The task: Wherever the string "unfold" shows up in the material below, copy that line.

★ ★ ★ ★ ★

(** ** The walk over the tail of the base name *)

Definition spaces (T : list Z) : Z := foldr (fun x n => bool_to_Z (x =? 32) + n) 0 T.
Abbreviation filler := (fun x => x = 32 \/ x = 57).

Lemma spaces_snoc T x : spaces (T ++ [x]) = spaces T + bool_to_Z (x =? 32).
Proof. unfold spaces. induction T as [|y T IH]; cbn; lia. Qed.

Lemma spaces_range T : 0 <= spaces T <= Z.of_nat (length T).
Proof. unfold spaces, bool_to_Z. induction T as [|y T IH]; cbn -[Z.of_nat]; [lia|]. case_match; lia. Qed.

Lemma walk_skip m name pre T c fuel : stored m name (pre ++ T) -> Forall filler T -> 0 <= c ->
  c + Z.of_nat (length T) < 2 ^ 32 ->
  loop (length T + fuel) (walk_body m name) (mlen pre + mlen T - 1, c) =
  loop fuel (walk_body m name) (mlen pre - 1, c + spaces T).
Proof.
  revert c. induction T as [|x T IH] using rev_ind; intros c Hs HT Hc Hlt.
  { cbn [length Nat.add spaces foldr]. do 2 f_equal; [unfold mlen; cbn; lia|lia]. }
  apply Forall_app in HT as [HT [Hx _]%Forall_cons_1]. rewrite app_assoc in Hs.
  rewrite length_app in *. cbn [length] in *. replace (length T + 1 + fuel)%nat with (S (length T + fuel)) by lia.
  rewrite loop_S. replace (mlen pre + mlen (T ++ [x]) - 1) with (mlen (pre ++ T)) by (rewrite !mlen_app; unfold mlen; cbn; lia).
  cbn [walk_body]. rewrite (stored_ld8 _ _ _ _ Hs) by (rewrite (mlen_app (pre ++ T)); unfold mlen; cbn [length]; lia).
  rewrite byte_at_mid. run_step. apply stored_app in Hs as [Hs _].
  rewrite spaces_snoc. cbn beta in Hx. destruct Hx as [-> | ->]; cbn [Z.eqb Pos.eqb negb bool_to_Z]; run_step.
  - rewrite wrap_small by lia. rewrite mlen_app, IH by (try done; lia). do 2 f_equal. lia.
  - rewrite mlen_app, IH by (try done; lia). do 2 f_equal. lia.
Qed.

★ ★ ★ ★ ★

Response for this exercise:
Proof. unfold spaces. induction T as [|y T IH]; cbn; lia. Qed.
Proof. unfold spaces, bool_to_Z. induction T as [|y T IH]; cbn -[Z.of_nat]; [lia|]. case_match; lia. Qed.
  { cbn [length Nat.add spaces foldr]. do 2 f_equal; [unfold mlen; cbn; lia|lia]. }
  rewrite loop_S. replace (mlen pre + mlen (T ++ [x]) - 1) with (mlen (pre ++ T)) by (rewrite !mlen_app; unfold mlen; cbn; lia).
  cbn [walk_body]. rewrite (stored_ld8 _ _ _ _ Hs) by (rewrite (mlen_app (pre ++ T)); unfold mlen; cbn [length]; lia).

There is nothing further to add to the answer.